Девочка, услышав о маме, оторвалась от еды, но по-прежнему молчала. Аполлинарья набросилась на старуху:

— Ну, бабка, несмотря что ты и в девках была растрепа, не знаю, за что Иван взял, за эти-то годы должна ты ума хоть сколько накопить. Приметину какую бы запомнила.

И бабка Дуня смекнула, как внучка еще вечером хотела убежать, и нашли ее сидящую в крапиве, в волдырях. Мать спросила крему детского смягчить ожог, а она подала масла лампадного. Аполлинарья обрадовалась спасению и, приподняв ребенка, оборотила ожогом кверху. Удостоверившись, передала ее старухе.

— Ну вот, бабка, а ты говорила, не по одному, так по другому месту признали. А теперь забирай в охапку и беги что есть духу.
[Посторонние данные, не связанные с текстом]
Lemma scan_chunks_total d cs : readable d cs → ∀ horizon s, ∃ s', scan_chunks schema limit d horizon (Ok <$> cs) s = Ok s'.
Proof.
  induction cs as [|c cs IH]; intros Hr horizon s; [by eexists|]. cbn [fmap list_fmap scan_chunks mbind res_bind].
  destruct horizon as [|horizon]; [by eexists|]. unfold scan_chunk.
  match goal with |- context [scan_tables schema d ?le ?ts ?n ?b ?m] =>
    destruct (scan_tables_total d le ts (λ p Hp, Hr c p (list_elem_of_here _ _) Hp) n b m) as [[[? ?] ?] ->] end.
  cbn [mbind res_bind]. apply IH. intros c' p Hc Hp. apply (Hr c' p); [lmem|done].
Qed.

(** The merge plan is sound.  Over a dataset whose chunks form a chain with readable
    tables a plan is always found, and it is a contiguous part of at most the 500 newest
    chunks in which every chunk starts right after its predecessor and holds fewer rows than
    a full chunk. *)
Theorem merge_plan_sound d id cs : chunks_cf_ok (d CF_CHUNKS) → dataset_id_ok id →
  chunks_of (d CF_CHUNKS) id = cs → chain cs → readable d cs →
  ∃ merge l k, prepare_merge_plan schema limit wa_limit len_limit id d = Ok merge ∧
    cs = l ++ merge ++ k ∧ (length (merge ++ k) <= MERGE_HORIZON)%nat ∧ gapless merge ∧
    ∀ c, c ∈ merge → ∃ n, chunk_size d c n ∧ 0 <= n < limit.
Proof.
  intros Hok Hid Hcs Hch Hr.
  destruct (scan_chunks_total d (reverse cs)) with (horizon := MERGE_HORIZON) (s := plan_start) as [s Hs].
  { intros c p Hc. apply Hr. by rewrite elem_of_reverse in Hc. }
  destruct (plan_of_scan schema limit wa_limit len_limit d id cs s Hok Hid Hcs Hch Hs)
    as (merge & l & k & E & Ecs & Hlen & Hg & Hsz). by exists merge, l, k.
Qed.

(** The range search respects its bounds: what it returns lies inside the searched part
    of the run, is not empty and is no longer than the length limit (or a single chunk), and
    the recursion ends within the fuel the plan gives it. *)
Theorem find_range_bounds sizes start end_ th l r score :
  Forall (λ n, 0 <= n) sizes → (end_ <= length sizes)%nat →
  (∀ fuel, (range_fuel start end_ <= fuel)%nat →
     find_range fuel sizes start end_ th wa_limit len_limit
     = find_range (range_fuel start end_) sizes start end_ th wa_limit len_limit) ∧
  (find_range (range_fuel start end_) sizes start end_ th wa_limit len_limit = Some (l, r, score) →
   (start <= l ∧ l < r ∧ r <= end_ ∧ r - l <= Nat.max 1 len_limit)%nat).
Proof.
  intros Hall Hlen. split.
  - intros fuel Hf. unfold range_fuel in *. apply find_range_fuel; [done|done|lia|lia].
  - apply find_range_bounds_gen.
Qed.

(** ** The transaction *)

(** The compaction transaction tolerates a stale plan.  Whatever the dataset looks like
    when it runs, it either finds the planned chunks still there, in a row, and replaces
    exactly them by one chunk over the same blocks with the same first parent and last hash,
    bumping the version and touching no other dataset; or it cancels without staging a
    write, and does so only when the dataset is gone or the planned run is. *)
Theorem compaction_replaces_or_cancels d id a z merge ts tx st tx' :
  chunks_cf_ok (tx_view tx CF_CHUNKS) → dataset_id_ok id → chain (chunks_of (tx_view tx CF_CHUNKS) id) →
  chain merge → head merge = Some a → last merge = Some z →
  compaction_tx d id a z merge (make_chunk a z ts) tx = Ok (st, tx') →
  match st with
  | CompactionOk _ => ∃ l k label bs,
      chunks_of (tx_view tx CF_CHUNKS) id = l ++ merge ++ k ∧
      chunks_of (tx_view tx' CF_CHUNKS) id = l ++ [make_chunk a z ts] ++ k ∧
      covers_run (make_chunk a z ts) merge ∧ chain (l ++ [make_chunk a z ts] ++ k) ∧
      kv_get (tx_view tx CF_DATASETS) id = Some bs ∧ label_from_slice bs = Some label ∧
      kv_get (tx_view tx' CF_DATASETS) id = Some (label_to_vec (bump_version label)) ∧
      (∀ id', dataset_id_ok id' → id' ≠ id →
         chunks_of (tx_view tx' CF_CHUNKS) id' = chunks_of (tx_view tx CF_CHUNKS) id' ∧
         kv_get (tx_view tx' CF_DATASETS) id' = kv_get (tx_view tx CF_DATASETS) id')
  | Canceled => tx_view tx' = tx_view tx ∧
      (kv_get (tx_view tx CF_DATASETS) id = None ∨
       ¬ ∃ l k, chunks_of (tx_view tx CF_CHUNKS) id = l ++ merge ++ k)
  | NotingToCompact => False
  end.
Proof.
  intros Hok Hid Hch Hm Ha Hz Ho. pose proof (make_chunk_covers a z merge ts Ha Hz) as Hcov.
  apply (compaction_tx_spec d id a z merge _ tx st tx' Hok Hid Hch Hm Ha Hz Hcov) in Ho as (_ & _ & Ho).
  destruct st; [|done..]. destruct Ho as (l & k & label & bs & E1 & E2 & _ & E3). exists l, k, label, bs.
  split_and!; try done; try (by apply E3). rewrite E1 in Hch. by apply (replace_chain l merge).
Qed.

(** ** The whole operation *)

Context (env : db M → nat → attempt_env M) (counters : tx_counters).
Context (merge_tables : list T → db M → db M * res TableId).
(** Writing tables touches neither labels nor chunks. *)
Context (merge_frame : ∀ ts d d' r, merge_tables ts d = (d', r) →
  d' CF_DATASETS = d CF_DATASETS ∧ d' CF_CHUNKS = d CF_CHUNKS).

Definition same_catalog d d' : Prop := d' CF_DATASETS = d CF_DATASETS ∧ d' CF_CHUNKS = d CF_CHUNKS.

Lemma merge_all_tables_frame d0 merge names : ∀ ts d d' r,
  merge_all_tables merge_tables d0 merge names ts d = (d', r) → same_catalog d d'.
Proof.
  induction names as [|name names IH]; intros ts d d' r; cbn [merge_all_tables]; [by intros [= <- _]|].
  destruct (collect _) as [readers|e|m]; [|by intros [= <- _]..].
  destruct (merge_tables readers d) as [d1 [t|e|m]] eqn:E; apply merge_frame in E as [E1 E2];
    [|by intros [= <- _]..]. intros Ho. apply IH in Ho as [F1 F2]. split; congruence.
Qed.

Lemma abandon_frame p new d d' r : quiet env → abandon_new_chunk_tables env counters p new d = (d', r) →
  same_catalog d d'.
Proof.
  intros Hq Ho. apply (exec_spec _ _ _ _ _ _ _ _ _ Hq) in Ho. destruct r as [[]|e|m]; [|by subst..].
  destruct Ho as (tx & [= <-] & ->).
  set (tx1 := foldl (λ tx id, delete_table id tx) (tx_begin d false false) (tables new).*2).
  assert (Hf : frame [CF_DELETED_TABLES] (tx_begin d false false) tx1).
  { unfold tx1. generalize (tx_begin d false false). induction (tables new).*2 as [|t l IH]; intros tx; [apply frame_refl|].
    simpl. eapply frame_trans; [|apply IH]. apply (frame_stage _ (Put CF_DELETED_TABLES t [])). simpl. lmem. }
  rewrite (commit_view d) by (rewrite (frame_db _ _ _ Hf); done).
  split; rewrite (frame_view _ _ _ _ Hf) by set_solver; done.
Qed.

Lemma fin_window_replace fin l merge k new : covers_run new merge →
  fin_in_window fin (l ++ merge ++ k) → fin_in_window fin (l ++ [new] ++ k).
Proof.
  intros (a & z & Ha & Hz & E1 & E2 & _) Hf. destruct fin as [f|]; [|done].
  destruct Hf as (x & y & Hx & Hy & Hin). rewrite !head_app, Ha in Hx. rewrite !last_app, Hz in Hy.
  unfold fin_in_window. rewrite !head_app, !last_app. simpl.
  destruct (head l); destruct (last k); simplify_eq/=; eexists _, _; split_and!; try done; lia.
Qed.

(** C25: compaction is transparent (INV-17).  Without other writers, an operation that
    reports success has replaced one gapless run of at least two chunks by a single chunk
    over the same blocks, with the same first parent and last hash: the window, its ends and
    the finalized head are what they were and only the label version advanced.  Any other
    outcome, an error included, leaves labels and chunks of every dataset untouched. *)
Theorem compaction_transparent p id d d' r l cs :
  quiet env → dataset_id_ok id → ds_state d id l cs →
  execute schema limit wa_limit len_limit env counters merge_tables p id d = (d', r) →
  match r with
  | Ok (CompactionOk _) => ∃ a b merge new,
      cs = a ++ merge ++ b ∧ (2 <= length merge)%nat ∧ gapless merge ∧ covers_run new merge ∧
      ds_state d' id (bump_version l) (a ++ [new] ++ b) ∧
      (∀ id', dataset_id_ok id' → id' ≠ id →
         chunks_of (d' CF_CHUNKS) id' = chunks_of (d CF_CHUNKS) id' ∧
         kv_get (d' CF_DATASETS) id' = kv_get (d CF_DATASETS) id')
  | _ => same_catalog d d'
  end.
Proof.
  intros Hq Hid Hs. unfold execute. pose proof (ds_chain _ _ _ _ Hs) as Hch. pose proof (ds_cf _ _ _ _ Hs) as Hcf.
  destruct (prepare_merge_plan _ _ _ _ id d) as [merge|e|m] eqn:Ep; [|by intros [= <- <-]..].
  destruct (prepare_plan_spec schema limit wa_limit len_limit d id cs merge Hcf Hid (ds_chunks _ _ _ _ Hs) Hch Ep)
    as (l0 & k0 & Ecs & _ & Hg & _).
  destruct merge as [|c1 [|c2 rest]]; [by intros [= <- <-]..|]. set (merge := c1 :: c2 :: rest) in *.
  assert (Hz : ∃ z, last merge = Some z) by (destruct (last merge) eqn:E; [eauto|by apply last_None in E]).
  destruct Hz as [z Hz]. cbv zeta. rewrite Hz. change (default c1 (Some z)) with z.
  assert (Hm : chain merge).
  { rewrite Ecs in Hch. apply chain_app in Hch as [_ Hch]. by apply chain_app in Hch as [? _]. }
  destruct (merge_all_tables _ d merge _ [] d) as [d1 r1] eqn:Em. apply merge_all_tables_frame in Em as [F1 F2].
  destruct r1 as [ts|e|m]; [|by intros [= <- <-]..].
  pose proof (make_chunk_covers c1 z merge ts eq_refl Hz) as Hcov.
  set (new := make_chunk c1 z ts) in *.
  destruct (exec _ _ _ _ _ _ d1) as [d2 r2] eqn:Ex. apply (exec_spec _ _ _ _ _ _ _ _ _ Hq) in Ex.
  destruct r2 as [st|e|m]; cycle 1.
  { subst d2. destruct (abandon_new_chunk_tables env counters p new d1) as [d3 r3] eqn:Ea. simpl. intros [= <- <-].
    apply abandon_frame in Ea as [G1 G2]; [|done]. split; congruence. }
  { subst d2. intros [= <- <-]. by split. }
  destruct Ex as (tx & Htx & ->).
  apply (compaction_tx_spec d id c1 z merge new) in Htx as (Edb & _ & Hst); try done;
    rewrite ?view_begin; try (by rewrite ?F2); try (by rewrite F2, (ds_chunks _ _ _ _ Hs)).
  rewrite view_begin in Hst. rewrite (commit_view d1) by done.
  destruct st as [mg| |].
  - intros [= <- <-]. destruct Hst as (a & b & label & bs & E1 & E2 & E3 & E4 & E5 & E6 & E7).
    rewrite F1, F2 in *. rewrite (ds_chunks _ _ _ _ Hs) in E1.
    rewrite (ds_label _ _ _ _ Hs) in E4. injection E4 as <-. rewrite label_roundtrip in E5. injection E5 as <-.
    exists a, b, merge, new. split_and!; try done; [simpl; lia|].
    pose proof (ds_tiled _ _ _ _ Hs) as Ht. pose proof (ds_fin _ _ _ _ Hs) as Hfin. rewrite E1 in Ht, Hfin.
    constructor; try done; [by apply (replace_tiled a merge)|]. rewrite label_bump_fin.
    by apply (fin_window_replace _ a merge).
  - destruct Hst as [Ev _]. rewrite Ev. destruct (abandon_new_chunk_tables env counters p new d1) as [d3 r3] eqn:Ea.
    apply abandon_frame in Ea as [G1 G2]; [|done].
    destruct r3; intros [= <- <-]; split; congruence.
  - done.
Qed.
End props.

Module CompactionExamples.
Import Mem ForkExamples DbExamples.

Definition no_schema (t : table) : Schema := mkSchema [] ∅.
Definition t9 : TableId := replicate 16 9.
Definition merge_to_t9 (ts : list table) (d : mdb) : mdb * res TableId := (d, Ok t9).
Lemma merge_to_t9_frame ts d d' r : merge_to_t9 ts d = (d', r) →
  d' CF_DATASETS = d CF_DATASETS ∧ d' CF_CHUNKS = d CF_CHUNKS.
Proof. intros [= <- _]. done. Qed.

Lemma base_state : ds_state base_db d0 (evm_label None) [c1; c2].
Proof.
  constructor.
  - vm_compute. reflexivity.
  - exact base_ok.
  - exact base_chunks.
  - split; [repeat constructor; simpl; unfold u64_max; lia|]. simpl. split; [|done]. split; simpl; [lia|done].
  - done.
Qed.
(** A chunk at a boundary that reaches the floor and agrees with the finalized history it
    replaces is accepted. *)
Lemma boundary_chunk_accepted w fin c u from parent :
  upd_ok u → tiled (upd_chunks u) → unindexed (upd_dataset_id u) (upd_tx u) → chunk_ok c →
  on_boundary w (upd_chunks u) from parent → first_block c = from →
  (∀ h, parent = Some h → parent_block_hash c = h) →
  (∀ f, label_finalized_head (upd_label u) = Some f → from <= number f →
     number f <= last_block c ∧ validate_finalized_prefix (upd_dataset_id u) c (number f) (upd_tx u) = Ok None) →
  (∀ r, fin = Some r → ∃ v, resolve_finality u (label_finalized_head (upd_label u)) (Some c) (wc_first_block w) r = Ok v ∧
     ∀ reason, v ≠ FinIntegrityFault reason) →
  ∃ a u', new_chunk_tx w fin c u = Ok (a, u') ∧ fork_spec (upd_chunks u) c = Ok (upd_chunks u').
Proof.
  intros Hok Ht Hun Hc Hb <- Hp Hfin Hrep. destruct (boundary_accepted _ _ _ _ _ Ht Hc Hb eq_refl Hp) as [cs' Hcs].
  pose proof Hok as [Hid Hcf Hch]. unfold new_chunk_tx. rewrite upd_first_chunk_spec by done. cbn [mbind res_bind].
  pose proof (proj2 (Z.leb_le _ _) (boundary_in_window _ _ _ _ Ht Hb)) as Hwin.
  rewrite Hwin. cbn [ensure mbind res_bind]. unfold tx_list_chunks at 1.
  rewrite list_chunks_window; [|done|done|unfold chunk_ok, u64_ok in *; lia|done].
  rewrite first_item_Ok. cbn [mbind res_bind].
  match goal with |- context [head (filter ?g ?l)] => set (owners := filter g l) end.
  assert (Hown : match head owners with
    | Some e => ensure (negb ((first_block e <? first_block c) && (first_block c <=? last_block e)))%bool
        (EFork StaleRollbackBoundary) | None => Ok tt end = Ok tt).
  { destruct (head owners) as [x|] eqn:Ex; [|done]. apply head_Some_elem_of, list_elem_of_filter in Ex as [_ Hx].
    apply ensure_Ok. by apply (boundary_not_inside w (upd_chunks u) _ parent). }
  rewrite Hown. cbn [mbind res_bind]. clear Hown.
  assert (Hg : match label_finalized_head (upd_label u) with
    | Some cur => if first_block c <=? number cur then
        _ ← ensure (number cur <=? last_block c) (EFork DropsFinalizedBlock);
        diverged ← validate_finalized_prefix (upd_dataset_id u) c (number cur) (upd_tx u);
        match diverged with Some _ => Err (EFork RewritesFinalizedHistory) | None => Ok tt end else Ok tt
    | None => Ok tt end = Ok tt).
  { destruct (label_finalized_head _) as [f|]; [|done]. destruct (Z.leb_spec (first_block c) (number f)); [|done].
    destruct (Hfin f eq_refl) as [Hle Hv]; [done|]. apply Z.leb_le in Hle. rewrite Hle. cbn [ensure mbind res_bind]. by rewrite Hv. }
  rewrite Hg. cbn [mbind res_bind]. clear Hg.
  assert (Hd : ∃ q, match fin with
    | Some report =>
        decision ← resolve_finality u (label_finalized_head (upd_label u)) (Some c) (wc_first_block w) report;
        match decision with
        | FinApplied new_head => Ok (Some new_head, None)
        | FinIgnored reason => Ok (label_finalized_head (upd_label u), Some reason)
        | FinIntegrityFault reason => Err (EFork reason)
        end
    | None => Ok (label_finalized_head (upd_label u), None) end = Ok q).
  { destruct fin as [r|]; [|by eexists]. destruct (Hrep r eq_refl) as (v & -> & Hv). cbn.
    destruct v as [b|reason|reason]; [by eexists..|by destruct (Hv reason)]. }
  destruct Hd as [[fin' ig] ->]. cbn [mbind res_bind].
  pose proof (insert_fork_total (upd_dataset_id u) c (upd_tx u) Hcf Hid Hc Hch Hun cs' Hcs) as [tx' Htx].
  unfold upd_insert_fork. cbn [upd_dataset_id upd_tx upd_set_finalized_head]. rewrite Htx. cbn [mbind res_bind].
  eexists _, _. split; [done|]. destruct (insert_fork_Ok _ _ _ _ Hcf Hid Hc Hch Htx) as (_ & E & _). exact E.
Qed.
End controller.

(** ** The composition *)

Section replay.
Context {M C T : Type} `{HK : KvStore M C} `{HL : !KvStoreLaws M C}
  `{HB : Borsh} `{HBL : !BorshLaws} `{HT : TableReader T} `{HTL : !TableReaderLaws T}
  `{HS : !TableStore M T}.
Context {B CB CP PT : Type} `{Block B} `{!ChunkBuilder B CB CP PT} `{!ChunkBuilderLaws B CB CP PT}.
Context (env : db M → nat → attempt_env M) (counters : tx_counters) (D : Database).
#[local] Abbreviation prepared := (list (string * PT)).
#[local] Abbreviation message := (IngestMessage prepared).
Context (build_tables : prepared → db M → db M * res (list (string * TableId))).
Context (accepts : list message → bool).

Lemma answers_split rb (fins rest : list message) nc : answers rb (fins ++ MsgNewChunk _ nc :: rest) →
  Forall (λ m, is_chunk m = false) fins →
  Forall (λ m, ∃ h, m = MsgFinalizedHead _ h ∧ number h < resume_from rb) fins ∧
  nc_first_block _ nc = resume_from rb ∧ ∀ f, reach_at_least rb = Some f → f <= nc_last_block _ nc.
Proof.
  induction fins as [|m fins IH]; cbn [app answers]; [by intros ? _|].
  destruct m as [h|c|prev a]; [|by intros _ [? _]%Forall_cons|done].
  intros [Hh Ha] [_ Hall]%Forall_cons. destruct (IH Ha Hall) as (Hf & ?). split; [|done].
  constructor; [by exists h|done].
Qed.

(** What a replayed chunk [c] with blocks [rows] owes to the stored blocks [stored]: it repeats
    them up to the finalized head, and its report names a block of the new chain or one above
    its end. *)
Definition repeats (fin : option BlockRef) (stored : list (Z * string)) (c : Chunk) (rows : list (Z * string)) : Prop :=
  ∀ f, fin = Some f → first_block c <= number f →
    below (number f) rows = rows_between (first_block c) (number f) stored.
Definition names_block (stored : list (Z * string)) (c : Chunk) (rows : list (Z * string)) (r : BlockRef) : Prop :=
  (number r, hash r) ∈ rows ∨ (number r < first_block c ∧ (number r, hash r) ∈ stored) ∨ last_block c < number r.

(** The prefix check over the blocks of the whole window. *)
Lemma window_rows_between m (tx : Tx M) lo n cs rowss : tx_db tx CF_TABLES = m →
  Forall2 (chunk_rows m) cs rowss →
  ∃ rw, Forall2 (block_rows tx) (filter (λ x, in_window lo (Some n) x = true) cs) rw ∧
    rows_between lo n (concat rw) = rows_between lo n (concat rowss).
Proof.
  intros Hm Hall. induction Hall as [|c rows cs rowss Hc Hall IH]; [by exists []|].
  destruct IH as (rw & Hrw & E). rewrite filter_cons. cbn [concat]. unfold rows_between in *. rewrite filter_app.
  case_decide as Hw.
  - exists (rows :: rw). split; [constructor; [by eapply chunk_rows_block|done]|]. cbn [concat]. by rewrite filter_app, E.
  - exists rw. split; [done|]. rewrite E, (list_filter_none _ rows); [done|]. destruct Hc as (_ & Hr & _).
    rewrite Forall_forall in Hr. intros p Hp. specialize (Hr p Hp). simpl in Hr. unfold in_window in Hw.
    destruct (Z.leb_spec lo (last_block c)), (Z.leb_spec (first_block c) n); simpl in Hw; try done; lia.
Qed.

Lemma repeats_validates u c f rows rowss : upd_ok u → chunk_ok c →
  Forall2 (chunk_rows (tx_db (upd_tx u) CF_TABLES)) (upd_chunks u) rowss →
  chunk_rows (tx_db (upd_tx u) CF_TABLES) c rows →
  below (number f) rows = rows_between (first_block c) (number f) (concat rowss) →
  validate_finalized_prefix (upd_dataset_id u) c (number f) (upd_tx u) = Ok None.
Proof.
  intros [Hid Hcf Hch] Hc Hrows Hrc E.
  destruct (window_rows_between _ (upd_tx u) (first_block c) (number f) _ _ eq_refl Hrows) as (rw & Hrw & Er).
  rewrite (validate_finalized_prefix_spec _ c (number f) _ rows rw); try done; [|by apply chunk_ok_u64|by eapply chunk_rows_block].
  f_equal. apply first_divergence_None. by rewrite Er, <-E.
Qed.

Lemma row_hash_unique (rows : list (Z * string)) n h h' : NoDup rows.*1 → (n, h) ∈ rows → (n, h') ∈ rows → h = h'.
Proof. intros Hn Ha Hb. apply (hash_at_Some _ _ _ Hn) in Ha, Hb. congruence. Qed.

(** A finalized head at or above the first block of a chunk that repeats the window is a block
    of the chunk. *)
Lemma repeats_finalized fin stored c rows f : repeats fin stored c rows → fin = Some f →
  (number f, hash f) ∈ stored → first_block c <= number f → (number f, hash f) ∈ rows.
Proof.
  intros Hrep Ef Hin Hle. assert (Hb : (number f, hash f) ∈ below (number f) rows).
  { rewrite (Hrep f Ef Hle). apply list_elem_of_filter. split; [simpl; lia|done]. }
  by apply list_elem_of_filter in Hb as [_ ?].
Qed.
Баушка с усилием подхватила девочку на руки, но маленькая оказалась тяжелой, к тому же она басисто заревела. Аполлинарья по-быстрому подсадила внучку бабке на закукорки и вытолкала обеих на дорогу. Сама же пошла домой.

От дома Фетины бабка Дуня задала такого стрекача, что, наверно, не чуяла ног под собой. Поминутно оглядывалась на тот конец деревни, куда ушла за водой Фетина. И когда та показалась вдалеке, то для пущей безопасности она как утица нырнула в заросли пустыря.

Фетина бежала с водой. Было видно издалека, что ведра полны, но не расплескалось ни капли. Поставив их на верхней ступеньке крыльца, Фетина прямо с коромыслом вошла в дом. И с коромыслом же выбежала обратно, проскочив меж ведрами. Посмотрела на заулке, заглянула под крыльцо, за двором. Вышла на середину улицы, вглядываясь то в один конец деревни, то в другой.

Сердце Аполлинарьи захолонуло жалостью, она увидела: Фетина потерянно вернулась в дом.

Два солнца, как два близнеца, плескались в ведрах.

* * *

Моя деревня стоит на холме над городом. Где бы я ни была, я не вижу ее сразу близкой и открытой, а вижу издали, и сначала этот холм, сливающийся с небом, а впереди облаков две большие липы над кустами белой сирени под окнами одного из домов, дома моего детства. А потом уж я замечаю, что кто-то смотрит в окно изнутри, и с крыльца тоже кто-то сходит, и к дому тоже кто-то подходит, начинается беседа. Слышны стуки в деревне, все говорит, шуршит, оживает.